▶ _Entries supplied_
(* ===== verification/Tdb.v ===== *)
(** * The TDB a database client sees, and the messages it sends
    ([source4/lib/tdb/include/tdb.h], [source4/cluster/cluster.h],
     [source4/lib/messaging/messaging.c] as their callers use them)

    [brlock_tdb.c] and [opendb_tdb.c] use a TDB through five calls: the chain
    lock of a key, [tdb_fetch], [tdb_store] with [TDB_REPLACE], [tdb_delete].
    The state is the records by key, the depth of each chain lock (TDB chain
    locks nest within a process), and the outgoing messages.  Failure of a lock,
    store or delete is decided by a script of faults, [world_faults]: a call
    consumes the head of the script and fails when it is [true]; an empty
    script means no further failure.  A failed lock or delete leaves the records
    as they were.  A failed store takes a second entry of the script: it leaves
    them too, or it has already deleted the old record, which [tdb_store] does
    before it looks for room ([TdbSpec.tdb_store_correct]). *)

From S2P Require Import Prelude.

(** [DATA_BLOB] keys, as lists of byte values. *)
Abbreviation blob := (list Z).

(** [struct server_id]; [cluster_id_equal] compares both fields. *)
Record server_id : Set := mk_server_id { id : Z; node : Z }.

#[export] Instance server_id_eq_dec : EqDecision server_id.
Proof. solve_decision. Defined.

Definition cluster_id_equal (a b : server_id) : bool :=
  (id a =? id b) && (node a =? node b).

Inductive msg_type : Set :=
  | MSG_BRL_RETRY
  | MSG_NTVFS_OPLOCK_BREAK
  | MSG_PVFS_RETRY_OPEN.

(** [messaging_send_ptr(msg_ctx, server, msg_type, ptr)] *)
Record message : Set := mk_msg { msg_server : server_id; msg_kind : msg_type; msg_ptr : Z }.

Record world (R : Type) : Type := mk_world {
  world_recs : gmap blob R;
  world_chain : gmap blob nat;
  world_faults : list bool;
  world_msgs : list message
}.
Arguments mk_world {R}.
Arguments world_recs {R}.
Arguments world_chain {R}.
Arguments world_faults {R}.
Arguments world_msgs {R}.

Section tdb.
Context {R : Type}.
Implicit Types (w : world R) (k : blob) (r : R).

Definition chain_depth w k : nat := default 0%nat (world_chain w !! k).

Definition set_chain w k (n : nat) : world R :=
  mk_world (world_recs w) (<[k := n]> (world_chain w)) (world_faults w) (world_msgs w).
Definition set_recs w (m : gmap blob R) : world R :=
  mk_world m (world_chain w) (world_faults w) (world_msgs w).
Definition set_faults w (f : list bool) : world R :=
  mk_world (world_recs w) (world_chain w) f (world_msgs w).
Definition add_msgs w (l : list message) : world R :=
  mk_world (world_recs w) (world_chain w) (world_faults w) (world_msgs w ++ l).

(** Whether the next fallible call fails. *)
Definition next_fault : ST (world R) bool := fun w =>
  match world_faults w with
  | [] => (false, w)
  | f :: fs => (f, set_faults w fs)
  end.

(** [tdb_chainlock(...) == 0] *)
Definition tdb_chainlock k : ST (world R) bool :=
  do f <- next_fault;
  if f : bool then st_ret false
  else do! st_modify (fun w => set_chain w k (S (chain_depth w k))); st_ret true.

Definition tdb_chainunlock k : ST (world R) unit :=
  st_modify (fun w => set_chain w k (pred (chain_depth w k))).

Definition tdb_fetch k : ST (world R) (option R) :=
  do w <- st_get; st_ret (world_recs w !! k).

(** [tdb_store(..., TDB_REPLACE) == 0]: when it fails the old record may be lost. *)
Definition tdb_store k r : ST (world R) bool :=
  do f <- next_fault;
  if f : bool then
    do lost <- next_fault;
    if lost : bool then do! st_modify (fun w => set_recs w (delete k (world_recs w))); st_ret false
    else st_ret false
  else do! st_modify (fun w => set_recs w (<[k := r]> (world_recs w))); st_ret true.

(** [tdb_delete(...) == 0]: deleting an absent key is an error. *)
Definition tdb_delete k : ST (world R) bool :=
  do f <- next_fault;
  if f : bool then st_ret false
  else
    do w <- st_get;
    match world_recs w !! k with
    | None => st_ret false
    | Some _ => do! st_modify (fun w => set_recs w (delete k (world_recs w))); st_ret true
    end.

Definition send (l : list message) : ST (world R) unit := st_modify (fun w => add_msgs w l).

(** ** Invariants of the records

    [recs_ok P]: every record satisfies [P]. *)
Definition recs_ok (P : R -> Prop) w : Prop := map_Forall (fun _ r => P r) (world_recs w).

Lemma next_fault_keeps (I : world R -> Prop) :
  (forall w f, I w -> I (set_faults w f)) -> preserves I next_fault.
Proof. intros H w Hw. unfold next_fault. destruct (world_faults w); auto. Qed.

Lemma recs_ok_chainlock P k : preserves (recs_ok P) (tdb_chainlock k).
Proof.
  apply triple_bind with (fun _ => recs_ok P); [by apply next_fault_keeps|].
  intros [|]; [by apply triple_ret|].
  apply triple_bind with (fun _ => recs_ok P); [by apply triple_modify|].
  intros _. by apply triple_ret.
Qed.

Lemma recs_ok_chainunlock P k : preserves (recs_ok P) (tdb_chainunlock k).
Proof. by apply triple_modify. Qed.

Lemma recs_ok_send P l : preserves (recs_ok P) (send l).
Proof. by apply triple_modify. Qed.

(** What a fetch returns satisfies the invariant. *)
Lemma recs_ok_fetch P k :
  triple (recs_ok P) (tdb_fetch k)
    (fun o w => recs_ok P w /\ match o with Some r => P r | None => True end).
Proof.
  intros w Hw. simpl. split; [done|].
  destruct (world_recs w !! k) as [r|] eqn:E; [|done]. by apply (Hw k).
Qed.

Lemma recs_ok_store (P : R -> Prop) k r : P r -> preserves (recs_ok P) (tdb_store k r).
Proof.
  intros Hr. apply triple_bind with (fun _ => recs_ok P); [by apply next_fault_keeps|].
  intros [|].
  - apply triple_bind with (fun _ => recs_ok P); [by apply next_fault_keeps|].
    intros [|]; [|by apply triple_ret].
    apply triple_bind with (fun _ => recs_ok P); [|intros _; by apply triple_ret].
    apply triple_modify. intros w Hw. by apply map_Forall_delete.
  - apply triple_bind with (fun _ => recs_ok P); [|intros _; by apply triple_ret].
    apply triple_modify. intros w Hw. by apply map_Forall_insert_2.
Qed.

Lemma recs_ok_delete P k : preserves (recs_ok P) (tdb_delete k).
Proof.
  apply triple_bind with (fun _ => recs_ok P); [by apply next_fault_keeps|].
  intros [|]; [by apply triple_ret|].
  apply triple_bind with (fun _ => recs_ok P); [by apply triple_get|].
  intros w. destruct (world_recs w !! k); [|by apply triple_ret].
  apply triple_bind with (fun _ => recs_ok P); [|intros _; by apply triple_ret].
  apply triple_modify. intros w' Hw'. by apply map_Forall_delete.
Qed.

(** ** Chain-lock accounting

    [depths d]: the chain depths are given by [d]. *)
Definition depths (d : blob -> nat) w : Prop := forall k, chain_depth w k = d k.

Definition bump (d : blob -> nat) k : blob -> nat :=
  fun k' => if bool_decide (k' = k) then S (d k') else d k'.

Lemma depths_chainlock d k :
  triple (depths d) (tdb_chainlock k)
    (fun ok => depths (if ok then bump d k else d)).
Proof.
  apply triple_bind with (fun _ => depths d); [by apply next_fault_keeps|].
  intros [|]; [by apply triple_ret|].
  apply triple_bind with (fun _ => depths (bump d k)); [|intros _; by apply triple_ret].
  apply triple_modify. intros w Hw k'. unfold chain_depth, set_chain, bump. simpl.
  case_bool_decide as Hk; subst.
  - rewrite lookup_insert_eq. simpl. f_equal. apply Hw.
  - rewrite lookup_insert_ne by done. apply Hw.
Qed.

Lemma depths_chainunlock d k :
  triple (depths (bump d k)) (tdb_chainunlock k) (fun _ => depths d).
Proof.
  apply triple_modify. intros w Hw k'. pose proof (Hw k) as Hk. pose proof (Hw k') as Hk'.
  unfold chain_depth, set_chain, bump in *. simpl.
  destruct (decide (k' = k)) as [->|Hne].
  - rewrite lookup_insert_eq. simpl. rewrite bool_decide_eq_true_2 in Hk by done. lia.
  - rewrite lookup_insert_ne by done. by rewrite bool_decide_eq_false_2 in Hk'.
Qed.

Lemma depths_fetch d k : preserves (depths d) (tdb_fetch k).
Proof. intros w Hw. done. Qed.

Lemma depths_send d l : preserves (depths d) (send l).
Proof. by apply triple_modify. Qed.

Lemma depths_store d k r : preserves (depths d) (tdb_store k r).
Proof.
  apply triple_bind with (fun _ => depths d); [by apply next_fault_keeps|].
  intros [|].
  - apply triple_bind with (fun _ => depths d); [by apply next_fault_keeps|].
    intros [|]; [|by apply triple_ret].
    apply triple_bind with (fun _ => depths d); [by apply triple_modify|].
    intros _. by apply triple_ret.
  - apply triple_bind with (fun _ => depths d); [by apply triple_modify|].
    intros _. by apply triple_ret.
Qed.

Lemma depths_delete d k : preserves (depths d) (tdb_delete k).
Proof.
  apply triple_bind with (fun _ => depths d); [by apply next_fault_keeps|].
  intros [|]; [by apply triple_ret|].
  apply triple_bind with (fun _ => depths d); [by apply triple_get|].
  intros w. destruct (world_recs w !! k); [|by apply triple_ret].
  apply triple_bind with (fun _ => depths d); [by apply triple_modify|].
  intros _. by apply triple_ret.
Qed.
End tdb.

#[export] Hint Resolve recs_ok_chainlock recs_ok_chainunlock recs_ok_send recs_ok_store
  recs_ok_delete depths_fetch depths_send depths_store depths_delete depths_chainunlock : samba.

▶ _What this task involves_
Your answer should be the lines of the records that include the word "Arguments".

▶ _Output for this task_
Arguments mk_world {R}.
Arguments world_recs {R}.
Arguments world_chain {R}.
Arguments world_faults {R}.
Arguments world_msgs {R}.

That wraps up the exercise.